Bob Dylan has never called “Shadows in the Night” a Frank Sinatra tribute album. The idea seems nuts: one of the last century’s greatest songwriters challenging perhaps its greatest voice, on Sinatra’s turf. No wonder it was the butt of jokes before anyone heard a note.
The fact remains that each of the 10 standards here, written between 1923 and 1963, was recorded by Sinatra. Some, like “Some Enchanted Evening” or “That Lucky Old Sun,” are fairly well known, others more obscure. Dylan closed his last few concerts with one of them, “Stay With Me.”

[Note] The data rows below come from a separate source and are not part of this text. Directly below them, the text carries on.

(* ===== verification/HttpPool.v ===== *)
(** * Outbound HTTP

    - [Pool] models [internal/httpx/client.go]: one transport, breaker and DNS
      entry per host;
    - [PagerDuty] models [internal/integrations/pagerduty/client.go].

    The breaker is the interface of [DbAccess]; requests and DNS lookups are
    parameters. *)
From Stdlib Require Import ZArith Lia Ascii String.
From stdpp Require Import base gmap strings list.
From S2P Require Import Prelude GoStrings DbAccess.
#[local] Open Scope string_scope.
#[local] Open Scope Z_scope.

(** ** The pool *)
Module Pool.
Import DbAccess.Breaker.
Record Config := {
  MaxConnsPerHost : Z;
  MaxIdleConnsPerHost : Z;
  IdleConnTimeout : Duration;
  DialTimeout : Duration;
  RequestTimeout : Duration;
  DNSTTL : Duration;
  CircuitMaxFailures : Z;
  CircuitOpenTimeout : Duration;
  CircuitHalfOpenMax : Z;
}.
Definition DefaultConfig : Config :=
  {| MaxConnsPerHost := 64; MaxIdleConnsPerHost := 16; IdleConnTimeout := 90 * Time.Second; DialTimeout := 5 * Time.Second;
     RequestTimeout := 10 * Time.Second; DNSTTL := 30 * Time.Second; CircuitMaxFailures := 5;
     CircuitOpenTimeout := 30 * Time.Second; CircuitHalfOpenMax := 1 |}.
Definition or_default (d x : Z) : Z := if x <=? 0 then d else x.
(** The counters are unsigned, so that [== 0] is [<= 0]. *)
Definition setDefaults (c : Config) : Config :=
  let d := DefaultConfig in
  {| MaxConnsPerHost := or_default (MaxConnsPerHost d) (MaxConnsPerHost c);
     MaxIdleConnsPerHost := or_default (MaxIdleConnsPerHost d) (MaxIdleConnsPerHost c);
     IdleConnTimeout := or_default (IdleConnTimeout d) (IdleConnTimeout c);
     DialTimeout := or_default (DialTimeout d) (DialTimeout c);
     RequestTimeout := or_default (RequestTimeout d) (RequestTimeout c);
     DNSTTL := DNSTTL c;
     CircuitMaxFailures := or_default (CircuitMaxFailures d) (CircuitMaxFailures c);
     CircuitOpenTimeout := or_default (CircuitOpenTimeout d) (CircuitOpenTimeout c);
     CircuitHalfOpenMax := or_default (CircuitHalfOpenMax d) (CircuitHalfOpenMax c) |}.

Section pool.
Context {B : Type} `{CircuitBreaker B} (new_breaker : string → B).
Context (cfg : Config).

(** What is kept of a host. [recycled] counts how often its idle connections
    were dropped. *)
Record hostEntry := {
  breaker : B;
  dnsAddrs : list string;
  dnsResolvedAt : Time;
  reusedCount : Z;
  totalCount : Z;
  recycled : nat;
}.
Definition newHostEntry (host : string) : hostEntry :=
  {| breaker := new_breaker host; dnsAddrs := []; dnsResolvedAt := Time.zero; reusedCount := 0; totalCount := 0; recycled := 0 |}.
Notation pool := (gmap string hostEntry).

(** [p.hostEntry(host)]: found, or made and stored. *)
Definition entry_of (host : string) (p : pool) : hostEntry := default (newHostEntry host) (p !! host).
Definition set_breaker (b : B) (e : hostEntry) : hostEntry :=
  {| breaker := b; dnsAddrs := dnsAddrs e; dnsResolvedAt := dnsResolvedAt e; reusedCount := reusedCount e;
     totalCount := totalCount e; recycled := recycled e |}.
Definition recordConnReuse (reused : bool) (e : hostEntry) : hostEntry :=
  {| breaker := breaker e; dnsAddrs := dnsAddrs e; dnsResolvedAt := dnsResolvedAt e;
     reusedCount := if reused then reusedCount e + 1 else reusedCount e; totalCount := totalCount e + 1; recycled := recycled e |}.

(** Errors of [Do]: no host, an open circuit, or the transport's. *)
Inductive do_error := NoHost | ErrCircuitOpen (host : string) | Transport (msg : string).

(** One request: [exchange] is what the transport makes of it, a status and
    whether the connection was reused. [t1] and [t2] are the clock when it
    starts and ends. *)
Definition Do (host : string) (t1 t2 : Time) (exchange : result string (Z * bool)) (p : pool) : result do_error Z * pool :=
  if decide (host = "") then (Err NoHost, p)
  else
    let e := entry_of host p in
    match beforeRequest t1 (breaker e) with
    | (b, Some _) => (Err (ErrCircuitOpen host), <[host := set_breaker b e]> p)
    | (b, None) =>
        let e := set_breaker (report t2 (is_ok exchange) b) e in
        match exchange with
        | Err msg => (Err (Transport msg), <[host := e]> p)
        | Ok (status, reused) => (Ok status, <[host := recordConnReuse reused e]> p)
        end
    end.

(** *** DNS *)
Definition fresh (now : Time) (e : hostEntry) : bool :=
  (0 <? DNSTTL cfg) && negb (bool_decide (dnsAddrs e = [])) && (Time.Sub now (dnsResolvedAt e) <? DNSTTL cfg).
Definition set_dns (addrs : list string) (now : Time) (drop_idle : bool) (e : hostEntry) : hostEntry :=
  {| breaker := breaker e; dnsAddrs := addrs; dnsResolvedAt := now; reusedCount := reusedCount e; totalCount := totalCount e;
     recycled := if drop_idle then S (recycled e) else recycled e |}.
Definition changed (addrs : list string) (e : hostEntry) : bool :=
  match head (dnsAddrs e), head addrs with Some a, Some b => bool_decide (a ≠ b) | _, _ => false end.
(** [resolveHost] with the recycling of [dialContext]; [lookup] is what the
    resolver answers. The result is the address to dial, [None] for the one
    the standard dialer finds. *)
Definition dial (now : Time) (lookup : option (list string)) (e : hostEntry) : option string * hostEntry :=
  if fresh now e then (head (dnsAddrs e), e)
  else match lookup with
       | None | Some [] => (None, e)
       | Some addrs => (head addrs, set_dns addrs now (changed addrs e) e)
       end.

(** *** Hosts do not share *)
Record request := { rq_host : string; rq_start : Time; rq_end : Time; rq_exchange : result string (Z * bool) }.
Definition serve (p : pool) (r : request) : pool := (Do (rq_host r) (rq_start r) (rq_end r) (rq_exchange r) p).2.
Definition answer (p : pool) (r : request) : result do_error Z := (Do (rq_host r) (rq_start r) (rq_end r) (rq_exchange r) p).1.

Lemma Do_entry host t1 t2 x p : ∃ f, ∀ q, p !! host = q !! host →
  (Do host t1 t2 x q).1 = (Do host t1 t2 x p).1 ∧ (Do host t1 t2 x q).2 !! host = f.
Proof.
  exists ((Do host t1 t2 x p).2 !! host). intros q E. unfold Do, entry_of. rewrite E. case_decide; [done|].
  destruct (beforeRequest _ _) as [b [e|]]; cbn; [by rewrite !lookup_insert_eq|].
  destruct x as [[st re]|msg]; cbn; by rewrite !lookup_insert_eq.
Qed.

Lemma Do_other host t1 t2 x p g : g ≠ host → (Do host t1 t2 x p).2 !! g = p !! g.
Proof.
  intros Hne. unfold Do. case_decide; [done|]. destruct (beforeRequest _ _) as [b [e|]]; cbn; [by rewrite lookup_insert_ne|].
  destruct x as [[st re]|msg]; cbn; by rewrite lookup_insert_ne.
Qed.

Lemma serve_projection g rs p q :
  p !! g = q !! g → foldl serve p rs !! g = foldl serve q (filter (λ r, rq_host r = g) rs) !! g.
Proof.
  revert p q. induction rs as [|r rs IH]; intros p q E; [done|]. cbn [foldl]. rewrite filter_cons. case_decide as Hr.
  - cbn [foldl]. apply IH. unfold serve. subst g. destruct (Do_entry (rq_host r) (rq_start r) (rq_end r) (rq_exchange r) p) as [f Hf].
    destruct (Hf p eq_refl) as [_ ->]. by destruct (Hf q E) as [_ ->].
  - apply IH. unfold serve. by rewrite Do_other.
Qed.

(** C26: Hosts do not disturb each other. Whatever requests the pool served,
    the answer to a request, its breaker state and its counters are those of a
    pool that only ever served requests to the same host. *)
Theorem hosts_isolated rs r :
  let mine := filter (λ q, rq_host q = rq_host r) rs in
  answer (foldl serve ∅ rs) r = answer (foldl serve ∅ mine) r ∧
  serve (foldl serve ∅ rs) r !! rq_host r = serve (foldl serve ∅ mine) r !! rq_host r.
Proof.
  cbn zeta. pose proof (serve_projection (rq_host r) rs ∅ ∅ eq_refl) as E.
  destruct (Do_entry (rq_host r) (rq_start r) (rq_end r) (rq_exchange r) (foldl serve ∅ rs)) as [f Hf].
  destruct (Hf _ E) as [E1 E2]. destruct (Hf _ eq_refl) as [_ E3]. split; [exact (eq_sym E1)|]. by transitivity f.
Qed.

(** *** What is dialled *)

(** A cached address is used only while it is younger than the TTL; otherwise
    the resolver's, which is then stored with the time, dropping idle
    connections exactly when the first address changed; a failed lookup
    leaves the entry as it was. *)
Theorem dial_exact now lookup e :
  in_int64 (now - dnsResolvedAt e) →
  match dial now lookup e with
  | (Some ip, e') =>
      (e' = e ∧ head (dnsAddrs e) = Some ip ∧ now < dnsResolvedAt e + DNSTTL cfg) ∨
      (∃ addrs, lookup = Some addrs ∧ head addrs = Some ip ∧ dnsAddrs e' = addrs ∧ dnsResolvedAt e' = now ∧
        recycled e' = (match head (dnsAddrs e) with Some a => if decide (a = ip) then recycled e else S (recycled e) | None => recycled e end))
  | (None, e') => e' = e ∧ (lookup = None ∨ lookup = Some [])
  end.
Proof.
  intros [Hl Hu]. unfold min_int64, max_int64 in *. unfold dial. destruct (fresh now e) eqn:Ef.
  - unfold fresh in Ef. apply andb_prop in Ef as [[Ht Hn]%andb_prop Hs]. destruct (dnsAddrs e) as [|a l] eqn:Ea; [done|].
    left. split_and!; [done|done|]. unfold Time.Sub in Hs. unfold min_int64, max_int64 in Hs. lia.
  - destruct lookup as [[|a l]|]; [auto| |auto]. right. exists (a :: l). split_and!; try done. cbn. unfold changed.
    destruct (head (dnsAddrs e)) as [a'|]; cbn; [|done]. case_bool_decide; case_decide; done.
Qed.

(** Reuse is counted within the requests that were answered. *)
Lemma reuse_ratio host t1 t2 x p :
  (∀ h e, p !! h = Some e → 0 ≤ reusedCount e ≤ totalCount e) →
  ∀ h e, (Do host t1 t2 x p).2 !! h = Some e → 0 ≤ reusedCount e ≤ totalCount e.
Proof.
  intros Hp h e. unfold Do. case_decide; [by apply Hp|].
  assert (0 ≤ reusedCount (entry_of host p) ≤ totalCount (entry_of host p)) as He.
  { unfold entry_of. destruct (p !! host) eqn:E; cbn; [by eapply Hp|lia]. }
  destruct (beforeRequest _ _) as [b [err|]]; cbn; [intros [[<- <-]|[_ ?]]%lookup_insert_Some; [done|by eapply Hp]|].
  destruct x as [[st re]|msg]; cbn; (intros [[<- <-]|[_ ?]]%lookup_insert_Some; [cbn|by eapply Hp]); [|done]. destruct re; lia.
Qed.
End pool.
End Pool.

(** ** PagerDuty *)
Module PagerDuty.
Definition maxRetries : nat := 3.
Definition retryDelay : Duration := Time.Second.

Inductive send_error := MarshalFailed | Cancelled | ClientError (status : Z) | AllFailed (last : option string).
Inductive attempt_result := HttpError (msg : string) | Status (code : Z).

(** The attempts [attempt .. maxRetries - 1]: [responses] is what the server
    answers each, [cancelled k] whether the context ends during the wait
    before attempt [k]. Returns the waits made as well. *)
Fixpoint send_loop (rounds attempt : nat) (delay : Duration) (last : option string) (cancelled : nat → bool)
    (respond : nat → attempt_result) : result send_error unit * list Duration * nat :=
  match rounds with
  | O => (Err (AllFailed last), [], O)
  | S rounds =>
      let waited := if (0 <? attempt)%nat then [delay] else [] in
      if (0 <? attempt)%nat && cancelled attempt then (Err Cancelled, waited, O)
      else
        let delay := if (0 <? attempt)%nat then wrap64 (delay * 2) else delay in
        let again msg := let '(r, ws, n) := send_loop rounds (S attempt) delay (Some msg) cancelled respond in (r, (waited ++ ws)%list, S n) in
        match respond attempt with
        | HttpError msg => again ("pagerduty: http error: " +:+ msg)
        | Status code =>
            if 500 <=? code then again ("pagerduty: server error " +:+ Itoa code)
            else if 400 <=? code then (Err (ClientError code), waited, 1%nat)
            else (Ok tt, waited, 1%nat)
        end
  end.
Definition send (marshalled : bool) (cancelled : nat → bool) (respond : nat → attempt_result)
    : result send_error unit * list Duration * nat :=
  if marshalled then send_loop maxRetries 0 retryDelay None cancelled respond else (Err MarshalFailed, [], 0%nat).

Definition retryable (a : attempt_result) : bool := match a with HttpError _ => true | Status code => 500 <=? code end.
Definition accepted (a : attempt_result) : bool := match a with HttpError _ => false | Status code => code <? 400 end.

(** An alert is sent at most three times, after waits of one and two seconds;
    it is delivered exactly when one of the three answers is below 400 and
    every earlier one was a server error or no answer. *)
Theorem send_exact respond :
  let '(r, waits, n) := send true (λ _, false) respond in
  (n ≤ 3)%nat ∧ waits = take (n - 1) [Time.Second; 2 * Time.Second] ∧
  (is_ok r = true ↔ ∃ k, (k < 3)%nat ∧ accepted (respond k) = true ∧ ∀ j, (j < k)%nat → retryable (respond j) = true) ∧
  (∀ code, r = Err (ClientError code) → 400 ≤ code < 500).
Proof.
  assert ((∃ k, (k < 3)%nat ∧ accepted (respond k) = true ∧ ∀ j, (j < k)%nat → retryable (respond j) = true) ↔
          accepted (respond 0%nat) = true ∨ (accepted (respond 1%nat) = true ∧ retryable (respond 0%nat) = true) ∨
          (accepted (respond 2%nat) = true ∧ retryable (respond 0%nat) = true ∧ retryable (respond 1%nat) = true)) as Hex.
  { split.
    - intros (k & Hk & Ha & Hr). destruct k as [|[|[|k]]]; [by left|right; left|right; right|lia]; split_and!; try done; apply Hr; lia.
    - intros [?|[[??]|(?&?&?)]]; [exists 0%nat|exists 1%nat|exists 2%nat]; (split_and!; [lia|done|]);
        intros [|[|j]] ?; try lia; done. }
  unfold send, maxRetries, send_loop. cbn [Nat.ltb Nat.leb andb]. unfold retryable, accepted in *.
  destruct (respond 0%nat) as [m0|c0], (respond 1%nat) as [m1|c1], (respond 2%nat) as [m2|c2];
  repeat match goal with |- context [?a <=? ?b] => destruct (a <=? b) eqn:? end;
  (split_and!; [lia|reflexivity|rewrite Hex; cbn; intuition (try done; try lia)|intros code Hc; simplify_eq; try lia]).
Qed.
End PagerDuty.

The precise, and even more intimidating, comparison is Sinatra’s superb 1955 concept disc, “In the Wee Small Hours.” For these are all songs that come to mind when the night gets long, when missed opportunities, regrets and lost loves come to mind. They’re the songs you’d expect the 73-year-old man sitting at the end of the bar to request. Here they are performed in muted fashion, not with an orchestra, but with Dylan’s band, supplemented by a mournful pedal steel guitar and the occasional subtle horn.

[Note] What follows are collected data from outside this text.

(** The characters outside ASCII that fold with a letter. *)
Definition folded (c : ascii) : option string :=
  if bool_decide (lower_char c = "s"%char) then Some (bytes [197; 191]%nat)
  else if bool_decide (lower_char c = "k"%char) then Some (bytes [226; 132; 170]%nat)
  else None.
Definition ci_char (c : ascii) : re :=
  let base := Class (λ x, bool_decide (lower_char x = lower_char c)) in
  match folded c with Some b => Alt base (lit b) | None => base end.
(** [(?i)s] for a literal text. *)
Fixpoint ci (s : string) : re :=
  match s with EmptyString => Eps | String c s => Seq (ci_char c) (ci s) end.
(** [(?i)[f]] for a class that holds the letters. *)
Definition ci_class (f : ascii → bool) : re :=
  Alt (Class f) (Alt (lit (bytes [197; 191]%nat)) (lit (bytes [226; 132; 170]%nat))).
Fixpoint alts (l : list re) : re :=
  match l with [] => Class (λ _, false) | [r] => r | r :: l => Alt r (alts l) end.

(** ** The matcher *)
Notation groups := (gmap nat string).
Definition word_at (c : option ascii) : bool := match c with Some c => is_word c | None => false end.
Definition next_char (s : string) : option ascii := match s with String c _ => Some c | EmptyString => None end.
Definition taken (s s' : string) : string := substring 0 (String.length s - String.length s') s.

Section run.
Context {X : Type}.
(** [run r p s g k]: [p] is the character before the position, [s] the text
    after it, [k] what has to match next. *)
Fixpoint run (r : re) (p : option ascii) (s : string) (g : groups) (k : option ascii → string → groups → option X) : option X :=
  match r with
  | Eps => k p s g
  | Class f => match s with String c s' => if f c then k (Some c) s' g else None | EmptyString => None end
  | Seq r1 r2 => run r1 p s g (λ p s g, run r2 p s g k)
  | Alt r1 r2 => match run r1 p s g k with Some x => Some x | None => run r2 p s g k end
  | Star r =>
      (fix loop (n : nat) p s g : option X :=
        match n with
        | O => k p s g
        | S n =>
            match run r p s g (λ p' s' g', if (String.length s' <? String.length s)%nat then loop n p' s' g' else None) with
            | Some x => Some x
            | None => k p s g
            end
        end) (String.length s) p s g
  | Group i r => run r p s g (λ p' s' g', k p' s' (<[i := taken s s']> g'))
  | TextStart => match p with None => k p s g | Some _ => None end
  | TextEnd => match s with EmptyString => k p s g | String _ _ => None end
  | WordBoundary => if eqb (word_at p) (word_at (next_char s)) then None else k p s g
  end.
End run.

(** The match that starts here: the groups, and where the text goes on. *)
Definition match_here (r : re) (p : option ascii) (s : string) : option (option ascii * string * groups) :=
  run r p s ∅ (λ p' s' g, Some (p', s', g)).
Fixpoint find (r : re) (p : option ascii) (s : string) : bool :=
  match match_here r p s with
  | Some _ => true
  | None => match s with String c s' => find r (Some c) s' | EmptyString => false end
  end.
Definition MatchString (r : re) (s : string) : bool := find r None s.
(** [strings.EqualFold(s, l)] for a literal [l]: the same folding. *)
Definition EqualFold (s l : string) : bool := bool_decide (is_Some (match_here (Seq (ci l) TextEnd) None s)).

(** [ReplaceAllString] and [ReplaceAllStringFunc] for an expression that does
    not match the empty text: [f] makes the replacement of a match from its
    text and groups. *)
Fixpoint replace_from (fuel : nat) (r : re) (f : string → groups → string) (p : option ascii) (s : string) : string :=
  match fuel with
  | O => s
  | S fuel =>
      match s with
      | EmptyString => EmptyString
      | String c s1 =>
          match match_here r p s with
          | Some (p', s', g) =>
              if (String.length s' <? String.length s)%nat then f (taken s s') g +:+ replace_from fuel r f p' s'
              else String c (replace_from fuel r f (Some c) s1)
          | None => String c (replace_from fuel r f (Some c) s1)
          end
      end
  end.
Definition ReplaceAll (r : re) (f : string → groups → string) (s : string) : string :=
  replace_from (String.length s) r f None s.

(** ** The meaning of an expression *)
Inductive matches : re → option ascii → string → option ascii → string → Prop :=
| m_eps p s : matches Eps p s p s
| m_class f p c s : f c = true → matches (Class f) p (String c s) (Some c) s
| m_seq r1 r2 p s p1 s1 p2 s2 : matches r1 p s p1 s1 → matches r2 p1 s1 p2 s2 → matches (Seq r1 r2) p s p2 s2
| m_left r1 r2 p s p' s' : matches r1 p s p' s' → matches (Alt r1 r2) p s p' s'
| m_right r1 r2 p s p' s' : matches r2 p s p' s' → matches (Alt r1 r2) p s p' s'
| m_stop r p s : matches (Star r) p s p s
| m_more r p s p1 s1 p2 s2 :
    matches r p s p1 s1 → (String.length s1 < String.length s)%nat → matches (Star r) p1 s1 p2 s2 → matches (Star r) p s p2 s2
| m_group i r p s p' s' : matches r p s p' s' → matches (Group i r) p s p' s'
| m_start s : matches TextStart None s None s
| m_end p : matches TextEnd p EmptyString p EmptyString
| m_word p s : word_at p ≠ word_at (next_char s) → matches WordBoundary p s p s.
Create HintDb regexp.
#[export] Hint Constructors matches : regexp.

Lemma matches_seq r1 r2 p s p' s' : matches (Seq r1 r2) p s p' s' → ∃ p1 s1, matches r1 p s p1 s1 ∧ matches r2 p1 s1 p' s'.
Proof. inversion 1; subst. eauto. Qed.
Lemma matches_class f p s p' s' : matches (Class f) p s p' s' → ∃ c, s = String c s' ∧ f c = true.
Proof. inversion 1; subst. eauto. Qed.
Lemma matches_end p s p' s' : matches TextEnd p s p' s' → s = EmptyString.
Proof. by inversion 1. Qed.
Lemma matches_start p s p' s' : matches TextStart p s p' s' → s = s'.
Proof. by inversion 1. Qed.

Lemma matches_app r p s p' s' : matches r p s p' s' → ∃ t, s = t +:+ s'.
Proof.
  induction 1 as [p s|f p c s Hc|r1 r2 p s p1 s1 p2 s2 _ [t1 ->] _ [t2 ->]|????????| ???????? |r p s|r p s p1 s1 p2 s2 _ [t1 ->] _ _ [t2 ->]|???????|s|p|p s _];
    try done; try (by exists EmptyString).
  - by exists (String c EmptyString).
  - exists (t1 +:+ t2). by rewrite string_app_assoc.
  - exists (t1 +:+ t2). by rewrite string_app_assoc.
Qed.

(** The loop of a star, named. *)
Section star.
Context {X : Type} (r : re) (k : option ascii → string → groups → option X).
Fixpoint star_loop (n : nat) p s g : option X :=
  match n with
  | O => k p s g
  | S n =>
      match run r p s g (λ p' s' g', if (String.length s' <? String.length s)%nat then star_loop n p' s' g' else None) with
      | Some x => Some x
      | None => k p s g
      end
  end.
End star.

Lemma taken_app t s : taken (t +:+ s) s = t.
Proof.
  unfold taken. rewrite length_append. replace (String.length t + String.length s - String.length s)%nat with (String.length t) by lia.
  induction t as [|c t IH]; [by destruct s|]. exact (f_equal (String c) IH).
Qed.

(** The matcher finds only matches, and its groups hold parts of the text. *)
Definition grouped (s : string) (g g' : groups) : Prop := ∀ i t, g' !! i = Some t → g !! i = Some t ∨ part_of t s.
Lemma grouped_refl s g : grouped s g g.
Proof. intros i t. auto. Qed.
Lemma grouped_trans t s g g1 g2 : grouped (t +:+ s) g g1 → grouped s g1 g2 → grouped (t +:+ s) g g2.
Proof.
  intros H1 H2 i u [H|H]%H2; [by apply H1|]. right. eapply part_of_trans; [exact H|]. exists t, EmptyString. by rewrite append_nil_r.
Qed.
#[export] Hint Resolve grouped_refl : regexp.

The hushed arrangements put even more emphasis on a voice that, let’s face it, was never considered classic even before being ravaged by age. The remarkable thing is that he pulls it off, with crooning you’ve heard from Dylan before. Unlike his holiday album from a few years back, where his croak played like unintentional comedy at times, he works hard to do justice to the songs and setting. Don’t toss your Sinatra discs aside. By the time Dylan reaches for the last line in album closer, “That Lucky Old Sun,” you’re rooting for him to nail it. He does.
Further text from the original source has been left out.